→ THE TASK
Every line containing the word "erewrite" is to be copied from the data below.

→ EXERCISE DATA
(** [addEdits] and [setProgressToken] on an open document. *)
Lemma addEdits_live st s ctx d p e edits :
  wf DiffMain st → repo_GetFromContext sessions ctx = Ok s →
  live (documents st) (UUID s) (DocURI d) p → heap st !! p = Some e →
  Version (Document e) = Version d →
  addEdits sessions ctx d edits st = (Ok p, set_heap (<[p := with_edits e edits]> (heap st)) st).
Proof.
  intros Hwf Hs Hl Hp Hv. pose proof Hl as (m&Hu&Hm).
  unfold addEdits, from_context. rewrite Hs.
  rewrite (sbind_ok (lift_res (Ok s)) _ _ s _ eq_refl), sbind_get, Hu, Hm.
  rewrite (sbind_ok (load p) _ st e st) by (unfold load; by rewrite Hp).
  rewrite bool_decide_false by (by intros []).
  unfold store. rewrite sbind_modify. erewrite sbind_ok; [done|].
  by apply set_doc_same.
Qed.

Lemma setProgressToken_live st s ctx doc p e :
  repo_GetFromContext sessions ctx = Ok s →
  live (documents st) (UUID s) doc p → heap st !! p = Some e →
  setProgressToken NewToken sessions ctx doc st
  = (Ok p, set_heap (<[p := with_token e (NewToken (tokens st))]> (heap st)) (bump_tokens st)).
Proof.
  intros Hs Hl Hp. pose proof Hl as (m&Hu&Hm).
  unfold setProgressToken, from_context. rewrite Hs.
  rewrite (sbind_ok (lift_res (Ok s)) _ _ s _ eq_refl), sbind_get, Hu, Hm.
  rewrite (sbind_ok (load p) _ st e st) by (unfold load; by rewrite Hp).
  unfold store. rewrite !sbind_modify. erewrite sbind_ok; [done|].
  by apply set_doc_same.
Qed.

Lemma alter_insert_twice (m : gmap uuid (gmap URI AEntry)) u doc x y :
  alter (<[doc := y]>) u (alter (<[doc := x]>) u m) = alter (<[doc := y]>) u m.
Proof.
  apply map_eq. intros u'. destruct (decide (u' = u)) as [->|].
  - rewrite !lookup_alter_eq. destruct (m !! u); [|done]. cbn. by rewrite insert_insert_eq.
  - by rewrite !lookup_alter_ne by done.
Qed.

Lemma with_wf_mapper st p e e' :
  wf DiffMain st → heap st !! p = Some e → Document e' = Document e → Base e' = Base e →
  positionMapper e' = positionMapper e → ∀ m, positionMapper e' = Some m →
  m = NewPositionMapper DiffMain (base_text (heap st) e') (Text (Document e')).
Proof.
  intros Hwf Hp Hd Hb Hpm m Hm. unfold base_text. rewrite Hd, Hb.
  apply (wf_mapper _ _ _ _ (wf_entries _ _ Hwf p e Hp)). congruence.
Qed.
(* ===== verification/Occurrences.v ===== *)
(** * Lookup of occurrences in a document

    Models [src/scip-lib/utils/utils.go] and the same functions of
    [src/ulsp/controller/scip/consume.go]: filters over the occurrences and
    symbols of a document and the binary search for the occurrence at a
    position.

    Shown: on occurrences in document order that do not overlap, the search
    ends and finds an occurrence at the position if there is one, and none
    otherwise. *)

From stdpp Require Import base list strings.
From Stdlib Require Import ZArith Lia.
From S2P Require Import Prelude Protocol Scip.

Local Open Scope Z_scope.

(** [role == -1] matches every role. *)
Definition role_matches (role roles : Z) : bool :=
  (role =? -1) || (0 <? Z.land roles role).

Definition GetOccurrencesForSymbol (occurrences : list Model.Occurrence) (symbol : string)
    (role : Z) : list Model.Occurrence :=
  List.filter (λ occ, bool_decide (Model.OSymbol occ = symbol) &&
                      role_matches role (Model.SymbolRoles occ)) occurrences.

Fixpoint GetLocalSymbolInformation (symbols : list Model.SymbolInformation) (symbol : string)
    : option Model.SymbolInformation :=
  match symbols with
  | [] => None
  | sym :: symbols' =>
    if bool_decide (Model.ISymbol sym = symbol) then Some sym
    else GetLocalSymbolInformation symbols' symbol
  end.

(** The end of a range as [IsRangeBefore] reads it: 0:0 for a malformed one. *)
Definition range_end (r : list Z) : Z * Z :=
  match r with
  | [r0; _; r2] => (r0, r2)
  | [_; _; r2; r3] => (r2, r3)
  | _ => (0, 0)
  end.

Definition IsRangeBefore (r : list Z) (pos : Position) : bool :=
  let '(endLine, endChar) := range_end r in
  (endLine <? int32 (Line pos)) ||
  ((endLine =? int32 (Line pos)) && (endChar <? int32 (Character pos))).

Section search.
Context `{Bindings}.

Definition IsMatchingPosition (occ : Model.Occurrence) (pos : Position) : bool :=
  match NewRange (Model.ORange occ) with
  | Ok rng =>
    let s := Scip.Start rng in
    let e := Scip.End rng in
    let line := int32 (Line pos) in
    let char := int32 (Character pos) in
    if IsSingleLine rng then
      (Line s =? line) && (Character s <=? char) && (char <=? Character e)
    else
      ((Line s <? line) && (line <? Line e)) ||
      ((Line s =? line) && (Character s <=? char)) ||
      ((Line e =? line) && (char <=? Character e))
  | _ => false
  end.

(** The loop of [GetOccurrenceForPosition]; each round drops an element, so
    the number of occurrences is fuel enough ([search_occurrence_ok]). *)
Fixpoint search_occurrence (fuel : nat) (occurrences : list Model.Occurrence) (pos : Position)
    (low high : Z) : gores (option Model.Occurrence) :=
  match fuel with
  | O => Fuel
  | S fuel' =>
    if low <=? high then
      let mid := (low + high) / 2 in
      occ <-? go_index occurrences mid;;
      if IsMatchingPosition occ pos then Ok (Some occ)
      else if IsRangeBefore (Model.ORange occ) pos
      then search_occurrence fuel' occurrences pos (mid + 1) high
      else search_occurrence fuel' occurrences pos low (mid - 1)
    else Ok None
  end.

Definition GetOccurrenceForPosition (occurrences : list Model.Occurrence) (pos : Position)
    : gores (option Model.Occurrence) :=
  search_occurrence (S (length occurrences)) occurrences pos 0 (zlen occurrences - 1).

(** ** Well-formed occurrences *)

(** The start and end of a range of three or four numbers. *)
Definition range_bounds (r : list Z) : option (Position * Position) :=
  match r with
  | [l; c1; c2] => Some (mkPosition l c1, mkPosition l c2)
  | [l1; c1; l2; c2] => Some (mkPosition l1 c1, mkPosition l2 c2)
  | _ => None
  end.

(** A position that fits the 32 bits of a SCIP range. *)
Definition pos_ok (p : Position) : Prop := 0 ≤ Line p < 2 ^ 31 ∧ 0 ≤ Character p < 2 ^ 31.

Definition occ_bounds (occ : Model.Occurrence) (s e : Position) : Prop :=
  range_bounds (Model.ORange occ) = Some (s, e) ∧ pos_ok s ∧ pos_ok e ∧ pos_le s e.

(** Occurrences in document order: each well formed, and ending before or
    where the next one starts. *)
Definition in_order (occs : list Model.Occurrence) : Prop :=
  (∀ i occ, occs !! i = Some occ → ∃ s e, occ_bounds occ s e) ∧
  (∀ i j o1 o2 s1 e1 s2 e2, (i < j)%nat → occs !! i = Some o1 → occs !! j = Some o2 →
     occ_bounds o1 s1 e1 → occ_bounds o2 s2 e2 → pos_le e1 s2).

(** The position is in the range, its end included. *)
Definition occ_at (occ : Model.Occurrence) (pos : Position) : Prop :=
  ∃ s e, occ_bounds occ s e ∧ pos_le s pos ∧ pos_le pos e.

Context `{!BindingsLaws}.

Lemma int32_pos_ok p : pos_ok p → int32 (Line p) = Line p ∧ int32 (Character p) = Character p.
Proof. intros [? ?]. rewrite !int32_small by lia. done. Qed.

Lemma NewRange_bounds occ s e :
  occ_bounds occ s e → NewRange (Model.ORange occ) = Ok (Scip.mkSRange s e).
Proof.
  intros (Hr&Hs&He&Hle). unfold range_bounds, pos_ok, pos_le in *.
  destruct (Model.ORange occ) as [|l1 [|c1 [|x [|y [|]]]]]; try done; simplify_eq; cbn in *.
  - rewrite NewRange_3 by lia. done.
  - rewrite NewRange_4 by (unfold pos_le; cbn; lia). done.
Qed.

Lemma IsMatchingPosition_iff occ s e pos :
  occ_bounds occ s e → pos_ok pos →
  IsMatchingPosition occ pos = true ↔ pos_le s pos ∧ pos_le pos e.
Proof.
  intros Hb Hpos. unfold IsMatchingPosition. rewrite (NewRange_bounds _ _ _ Hb).
  destruct (int32_pos_ok _ Hpos) as [-> ->]. rewrite IsSingleLine_spec. cbn.
  destruct Hb as (_&_&_&Hle). unfold pos_le in *. case_bool_decide; 
    rewrite ?orb_true_iff, !andb_true_iff, ?Z.leb_le, ?Z.ltb_lt, ?Z.eqb_eq; lia.
Qed.

Lemma IsRangeBefore_iff occ s e pos :
  occ_bounds occ s e → pos_ok pos →
  IsRangeBefore (Model.ORange occ) pos = true ↔ ¬ pos_le pos e.
Proof.
  intros Hb Hpos. unfold IsRangeBefore. destruct (int32_pos_ok _ Hpos) as [-> ->].
  destruct Hb as (Hr&_). unfold range_end, range_bounds, pos_le in *.
  destruct (Model.ORange occ) as [|l1 [|c1 [|x [|y [|]]]]]; try done; simplify_eq; cbn;
    rewrite orb_true_iff, andb_true_iff, !Z.ltb_lt, Z.eqb_eq; lia.
Qed.

Lemma occ_bounds_unique occ s e s' e' :
  occ_bounds occ s e → occ_bounds occ s' e' → s = s' ∧ e = e'.
Proof. intros (H1&_) (H2&_). rewrite H1 in H2. by injection H2. Qed.

Lemma pos_le_trans p q r : pos_le p q → pos_le q r → pos_le p r.
Proof. unfold pos_le. lia. Qed.

(** No occurrence outside the bounds of the search holds the position. *)
Definition outside (occs : list Model.Occurrence) (pos : Position) (low high : Z) : Prop :=
  ∀ i occ, occs !! i = Some occ → occ_at occ pos → low ≤ Z.of_nat i ≤ high.

Lemma outside_right occs pos low high i occ s e :
  in_order occs → outside occs pos low high → occs !! i = Some occ → occ_bounds occ s e →
  ¬ pos_le pos e → outside occs pos (Z.of_nat i + 1) high.
Proof.
  intros [_ Hord] Hout Hi Hb Hlt j o Hj Hat. destruct (Hout j o Hj Hat).
  destruct Hat as (s'&e'&Hb'&Hs'&He'). split; [|done].
  destruct (decide (j ≤ i)%nat); [exfalso|lia]. apply Hlt.
  destruct (decide (j = i)) as [->|].
  - rewrite Hi in Hj. injection Hj as <-. by destruct (occ_bounds_unique _ _ _ _ _ Hb Hb') as [-> ->].
  - eapply pos_le_trans; [done|]. eapply pos_le_trans; [|apply Hb].
    eapply (Hord j i); eauto. lia.
Qed.

Lemma outside_left occs pos low high i occ s e :
  in_order occs → outside occs pos low high → occs !! i = Some occ → occ_bounds occ s e →
  ¬ pos_le s pos → outside occs pos low (Z.of_nat i - 1).
Proof.
  intros [_ Hord] Hout Hi Hb Hlt j o Hj Hat. destruct (Hout j o Hj Hat).
  destruct Hat as (s'&e'&Hb'&Hs'&He'). split; [done|].
  destruct (decide (i ≤ j)%nat); [exfalso|lia]. apply Hlt.
  destruct (decide (j = i)) as [->|].
  - rewrite Hi in Hj. injection Hj as <-. by destruct (occ_bounds_unique _ _ _ _ _ Hb Hb') as [-> ->].
  - eapply pos_le_trans; [apply Hb|]. eapply pos_le_trans; [|done].
    eapply (Hord i j); eauto. lia.
Qed.

Lemma search_occurrence_ok occs pos fuel low high :
  in_order occs → pos_ok pos → 0 ≤ low ≤ high + 1 → high < zlen occs →
  high - low + 1 < Z.of_nat fuel → outside occs pos low high →
  ∃ res, search_occurrence fuel occs pos low high = Ok res ∧
    match res with
    | Some occ => occ ∈ occs ∧ occ_at occ pos
    | None => ∀ occ, occ ∈ occs → ¬ occ_at occ pos
    end.
Proof.
  intros Hin Hpos. revert low high.
  induction fuel as [|fuel IH]; intros low high Hlow Hhigh Hfuel Hout; [lia|].
  cbn. destruct (Z.leb_spec low high) as [Hle|Hgt].
  2:{ exists None. split; [done|]. intros occ Hocc Hat.
      apply list_elem_of_lookup in Hocc as [i Hi]. specialize (Hout i occ Hi Hat). lia. }
  assert (Hmid : low ≤ (low + high) / 2 ≤ high) by (Z.div_mod_to_equations; lia).
  set (mid := (low + high) / 2) in *.
  destruct (lookup_lt_is_Some_2 occs (Z.to_nat mid)) as [occ Hocc]; [unfold zlen in *; lia|].
  unfold go_index. rewrite bool_decide_true, Hocc by lia. cbn [rbind].
  destruct (proj1 Hin _ _ Hocc) as (s&e&Hb).
  pose proof (IsMatchingPosition_iff occ s e pos Hb Hpos) as Hmatch.
  pose proof (IsRangeBefore_iff occ s e pos Hb Hpos) as Hbefore.
  destruct (IsMatchingPosition occ pos).
  { exists (Some occ). split; [done|]. split; [by eapply list_elem_of_lookup_2|].
    exists s, e. split; [done|]. by apply Hmatch. }
  destruct (IsRangeBefore (Model.ORange occ) pos).
  - apply IH; [lia|lia|lia|]. replace mid with (Z.of_nat (Z.to_nat mid)) by lia.
    eapply outside_right; eauto. by apply Hbefore.
  - apply IH; [lia|lia|lia|]. replace mid with (Z.of_nat (Z.to_nat mid)) by lia.
    eapply outside_left; eauto. intros Hs.
    enough (false = true) by done. apply Hmatch. split; [done|].
    destruct (decide (pos_le pos e)) as [|Hn]; [done|]. by apply Hbefore in Hn.
Qed.

(** C38: on occurrences in document order that do not overlap and a position
    that fits 32 bits, [GetOccurrenceForPosition] ends without a panic; it
    returns an occurrence of the document whose range, its end included, holds
    the position if there is one, and nothing if there is none. *)
Theorem GetOccurrenceForPosition_correct occs pos :
  in_order occs → pos_ok pos →
  ∃ res, GetOccurrenceForPosition occs pos = Ok res ∧
    match res with
    | Some occ => occ ∈ occs ∧ occ_at occ pos
    | None => ∀ occ, occ ∈ occs → ¬ occ_at occ pos
    end.
Proof.
  intros Hin Hpos. apply search_occurrence_ok; try done.
  - pose proof (zlen_nonneg occs). lia.
  - lia.
  - unfold zlen. lia.
  - intros i occ Hi _. apply lookup_lt_Some in Hi. unfold zlen. lia.
Qed.
End search.

(** ** An instance of the bindings

    A reading of symbols that suffices for concrete runs: a local symbol
    starts with ["local "], any other is a namespace descriptor of its own
    name; ranges are as the laws say. *)

Definition simple_NewRange (r : list Z) : gores Scip.SRange :=
  match range_bounds r with
  | Some (s, e) => Ok (Scip.mkSRange s e)
  | None => Err (EText "range length")
  end.
Definition simple_local (s : string) : bool := String.prefix "local " s.
Definition simple_ParseSymbol (s : string) : gores Scip.Symbol :=
  Ok (Scip.mkSymbol "scip" (if simple_local s then None else Some (Scip.mkPackage "m" "p" "1"))
    [Scip.mkDescriptor s 1 ""]).

#[export] Instance simple_bindings : Bindings := {
  NewRange := simple_NewRange;
  IsSingleLine r := bool_decide (Line (Scip.Start r) = Line (Scip.End r));
  ParseSymbol := simple_ParseSymbol;
  IsLocalSymbol := simple_local;
  IsGlobalSymbol s := negb (simple_local s);
  Package_ID p := Scip.Name p
}.

#[export] Instance simple_bindings_laws : BindingsLaws.
Proof.
  split; try done.
  - intros [|? [|? [|? [|? [|]]]]] H3 H4; cbn in *; try done; eexists; reflexivity.
  - intros s sy [= <-] Hl. cbn in *. rewrite Hl. by eexists.
Qed.

Definition sample_occ (r : list Z) (s : string) : Model.Occurrence :=
  Model.mkOccurrence r s 0 [] 0 [].
Definition sample_occs : list Model.Occurrence :=
  [sample_occ [0; 0; 3] "a"; sample_occ [1; 4; 6] "b"; sample_occ [1; 6; 2; 1] "c"].

Lemma sample_occs_in_order : in_order sample_occs.
Proof.
  assert (Hb : ∀ i occ, sample_occs !! i = Some occ → ∃ s e, occ_bounds occ s e).
  { intros [|[|[|i]]] occ [= <-]; cbn; eexists _, _;
      (split; [reflexivity|unfold pos_ok, pos_le; cbn; lia]). }
  split; [done|]. intros i j o1 o2 s1 e1 s2 e2 Hij H1 H2 (Hb1&_) (Hb2&_).
  destruct i as [|[|[|i]]], j as [|[|[|j]]]; cbn in H1, H2; simplify_eq; try lia;
    cbn in Hb1, Hb2; simplify_eq; unfold pos_le; cbn; lia.
Qed.

Lemma GetOccurrenceForPosition_correct_witness :
  ∃ res, GetOccurrenceForPosition sample_occs (mkPosition 1 7) = Ok res ∧
    match res with
    | Some occ => occ ∈ sample_occs ∧ occ_at occ (mkPosition 1 7)
    | None => ∀ occ, occ ∈ sample_occs → ¬ occ_at occ (mkPosition 1 7)
    end.
Proof.
  apply (GetOccurrenceForPosition_correct sample_occs (mkPosition 1 7) sample_occs_in_order).
  unfold pos_ok. cbn. lia.
Defined.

→ SOLUTION TO THE EXERCISE
  unfold store. rewrite sbind_modify. erewrite sbind_ok; [done|].
  unfold store. rewrite !sbind_modify. erewrite sbind_ok; [done|].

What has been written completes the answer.